Microsoft and Sony are small potatoes in the video game market, and they'll go down fast once Apple gets interested.
At least, that's what Valve co-founder Gabe Newell told students at the University of Texas, which is why the company is attempting to integrate the PC and living room with its upcoming line-up of Steam-powered hardware.
"I think Apple rolls the console guys really easily," said Newell, according to Polygon. The "console guys," of course, being Microsoft, Sony, and Nintendo.
More and more PC-oriented developers seem to agree with Newell's assessment, and they're trying to escape the confines of the computer tower by breaking into the living room. Valve announced partnerships with multiple hardware manufacturers to build game systems centered on its online service Steam. The company's own Linux-based Steam Box is intended to expand the service's Big Picture mode into televisions. Meanwhile, NVIDIA also revealed Project Shield, a handheld gaming system capable of streaming console-quality games (including titles from Steam).

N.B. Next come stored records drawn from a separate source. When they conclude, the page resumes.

(* ===== verification/Json.v ===== *)
(** * Decoded JSON values and the Python operations the script applies to them

    [response.json()] (reserve.py 13, 25, 36) turns a response body into
    Python objects: [None], [bool], [int], [str], [list] and [dict].  The
    script then subscripts them ([x["status"]], [x[0]]), tests their
    truthiness ([if reserves_list and ...]), compares them with ["OK"],
    iterates and measures them ([enumerate], [len]) and embeds them in
    f-strings.  This file gives each of these its Python 3 meaning,
    errors included, and the exceptions the script can raise. *)

From Stdlib Require Import ZArith List String Ascii Bool Lia.
From S2P Require Import Prelude.
Import ListNotations.
Open Scope string_scope.
#[local] Set Warnings "-register-all".

(** ** Exceptions *)

(** The exceptions the script can raise.  [JSONDecodeError] is
    [requests.exceptions.JSONDecodeError], a subclass of [ValueError];
    [ConnectionError] stands for any [requests] transport failure;
    [SystemExit] is what [exit()] raises.  [OutOfFuel] is not a Python
    exception: it is what the model's bounded [while True] loop gives when
    its fuel runs out, kept apart from every real outcome (and, like
    [SystemExit], from the exceptions asyncio's loop carries on after), so
    that a theorem about a real outcome cannot be met by running out of
    fuel; [Selector] shows it never arises. *)
Inductive exn :=
| KeyError
| TypeError
| IndexError
| ValueError
| EOFError
| SystemExit
| OverflowError
| JSONDecodeError
| ConnectionError
| OutOfFuel.

(** [except ValueError:] catches [ValueError] and its subclasses. *)
Definition is_value_error (e : exn) : bool :=
  match e with
  | ValueError | JSONDecodeError => true
  | _ => false
  end.

(** [SystemExit] derives from [BaseException] and not from [Exception];
    asyncio re-raises such exceptions out of the event loop at once. *)
Definition is_base_only (e : exn) : bool :=
  match e with
  | SystemExit | OutOfFuel => true
  | _ => false
  end.

(** ** Values *)

(** JSON decoded by [json.loads]; numbers are integers (floats do not
    occur in the responses the script reads), and an object keeps its
    key/value pairs in text order, duplicates included. *)
Inductive json :=
| JNull
| JBool (b : bool)
| JInt (z : Z)
| JStr (s : string)
| JArr (l : list json)
| JObj (kvs : list (string * json)).

(** A subscript key: a [str] or an [int]. *)
Inductive pykey :=
| KStr (s : string)
| KInt (z : Z).

Definition pyres := outcome exn.

(** [dict[k]] on the dict [json.loads] builds: the last pair with the key
    wins. *)
Fixpoint dict_lookup (k : string) (kvs : list (string * json)) : option json :=
  match kvs with
  | [] => None
  | (k', v) :: rest =>
      match dict_lookup k rest with
      | Some v' => Some v'
      | None => if String.eqb k k' then Some v else None
      end
  end.

(** The keys of that dict, in first-insertion order, without repetition. *)
Fixpoint dict_keys_acc (seen : list string) (kvs : list (string * json)) : list string :=
  match kvs with
  | [] => []
  | (k, _) :: rest =>
      if existsb (String.eqb k) seen then dict_keys_acc seen rest
      else k :: dict_keys_acc (k :: seen) rest
  end.

Definition dict_keys (kvs : list (string * json)) : list string := dict_keys_acc [] kvs.

(** Python's sequence index: a negative index counts from the end. *)
Definition seq_index {A} (l : list A) (i : Z) : option A :=
  let n := Z.of_nat (List.length l) in
  let j := if (i <? 0)%Z then (i + n)%Z else i in
  if ((0 <=? j) && (j <? n))%Z then nth_error l (Z.to_nat j) else None.

Definition string_chars (s : string) : list json :=
  map (fun c => JStr (String c EmptyString)) (list_ascii_of_string s).

(** [x[k]] *)
Definition getitem (x : json) (k : pykey) : pyres json :=
  match x, k with
  | JObj kvs, KStr s =>
      match dict_lookup s kvs with Some v => Ok v | None => Exc KeyError end
  | JObj _, KInt _ => Exc KeyError
  | JArr l, KInt i =>
      match seq_index l i with Some v => Ok v | None => Exc IndexError end
  | JStr s, KInt i =>
      match seq_index (string_chars s) i with Some v => Ok v | None => Exc IndexError end
  | JArr _, KStr _ | JStr _, KStr _ => Exc TypeError
  | (JNull | JBool _ | JInt _), _ => Exc TypeError
  end.

(** [bool(x)] *)
Definition truthy (x : json) : bool :=
  match x with
  | JNull => false
  | JBool b => b
  | JInt z => negb (z =? 0)%Z
  | JStr s => negb (String.eqb s "")
  | JArr l => negb (match l with [] => true | _ => false end)
  | JObj kvs => negb (match kvs with [] => true | _ => false end)
  end.

(** [x == s] for a string literal [s]: only a [str] equal to it. *)
Definition py_eq_str (x : json) (s : string) : bool :=
  match x with
  | JStr t => String.eqb t s
  | _ => false
  end.

(** [len(x)] *)
Definition py_len (x : json) : pyres Z :=
  match x with
  | JStr s => Ok (Z.of_nat (String.length s))
  | JArr l => Ok (Z.of_nat (List.length l))
  | JObj kvs => Ok (Z.of_nat (List.length (dict_keys kvs)))
  | _ => Exc TypeError
  end.

(** [iter(x)]: a list yields its elements, a dict its keys, a string its
    characters. *)
Definition py_iter (x : json) : pyres (list json) :=
  match x with
  | JArr l => Ok l
  | JObj kvs => Ok (map JStr (dict_keys kvs))
  | JStr s => Ok (string_chars s)
  | _ => Exc TypeError
  end.

(** ** [str()] of an integer *)

(** The character of a decimal digit [0 <= d <= 9]. *)
Definition digit_char (d : Z) : ascii := ascii_of_nat (48 + Z.to_nat d).

(** The decimal digits of [n >= 0], most significant first, with fuel
    (one step per digit; [n + 1] steps always suffice). *)
Fixpoint dec_digits (fuel : nat) (n : Z) : list ascii :=
  match fuel with
  | O => []
  | S fuel' =>
      if (n <? 10)%Z then [digit_char n]
      else dec_digits fuel' (n / 10) ++ [digit_char (n mod 10)]
  end.

(** [str(z)] for an [int]: an optional minus sign and the decimal digits
    without leading zeros.  This is how the menu numbers and the menu size
    of [display_and_choose_food] are printed. *)
Definition py_str_int (z : Z) : string :=
  string_of_list_ascii
    ((if (z <? 0)%Z then ["-"%char] else [])
     ++ dec_digits (S (Z.to_nat (Z.abs z))) (Z.abs z)).

(** ** Formatted strings *)

(** The text of an f-string: literal parts and the [str()] of embedded
    values, kept unrendered. *)
Inductive piece :=
| PLit (s : string)
| PVal (v : json).

Definition fstr := list piece.

(** ** Lemmas *)

(** A subscript raises only the three lookup errors. *)
Lemma getitem_exc x k e :
  getitem x k = Exc e -> e = KeyError \/ e = TypeError \/ e = IndexError.
Proof. destruct x, k; simpl; repeat case_match; intros H; inversion H; auto. Qed.

Lemma getitem_not_base x k e : getitem x k = Exc e -> is_base_only e = false.
Proof. intros H. now destruct (getitem_exc x k e H) as [-> | [-> | -> ] ]. Qed.

#[export] Hint Resolve getitem_not_base : narije.

Lemma py_len_not_base x e : py_len x = Exc e -> is_base_only e = false.
Proof. destruct x; simpl; intros H; inversion H; reflexivity. Qed.

Lemma py_iter_not_base x e : py_iter x = Exc e -> is_base_only e = false.
Proof. destruct x; simpl; intros H; inversion H; reflexivity. Qed.

#[export] Hint Resolve py_len_not_base py_iter_not_base : narije.

(** An integer subscript returns one of the items iteration yields. *)
Lemma seq_index_in {A} (l : list A) i v : seq_index l i = Some v -> In v l.
Proof. unfold seq_index. destruct (_ && _); [apply nth_error_In|discriminate]. Qed.

Lemma getitem_int_in x i v :
  getitem x (KInt i) = Ok v -> exists items, py_iter x = Ok items /\ In v items.
Proof.
  destruct x; simpl; try discriminate; repeat case_match; intros H; inversion H; subst;
    eexists; split; try reflexivity; eapply seq_index_in; eassumption.
Qed.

The question is: Will these PC-oriented alternatives catch on? And even if they do, will they be able to stop Apple's forward march?
"The threat right now is that Apple has gained a huge amount of market share, and has a relatively obvious pathway towards entering the living room with their platform," said Newell. "The question is can we make enough progress in the PC space to establish ourselves there, and also figure out better ways of addressing mobile before Apple takes over the living room?"
Referring to all the Steam-powered PC hardware that will eventually make it into the living room, Newell said that in the future it's going to have seemed a natural evolution.
"It's like one of those things where afterwards it will seem like it was very simple, when beforehand, everyone sort of denied that it was possible."
Newell is not a proponent of Apple's closed ecosystem, and he's worried that if the Cupertino-based company gets too large of a foothold, it will effectively box out open-source options that Steam has promoted since its inception.
But it's going to be a tough slog for Valve, which, leaving Apple behind for a minute, doesn't even own anywhere near the mindshare that Sony, Microsoft, and Nintendo. Still, Newell reiterated that he's not worried about the traditional console makers nearly as much.
"The biggest challenge, I don't think is from the consoles," he said. "I think the biggest challenge is that Apple movies on the living room before the PC industry sort of gets its act together."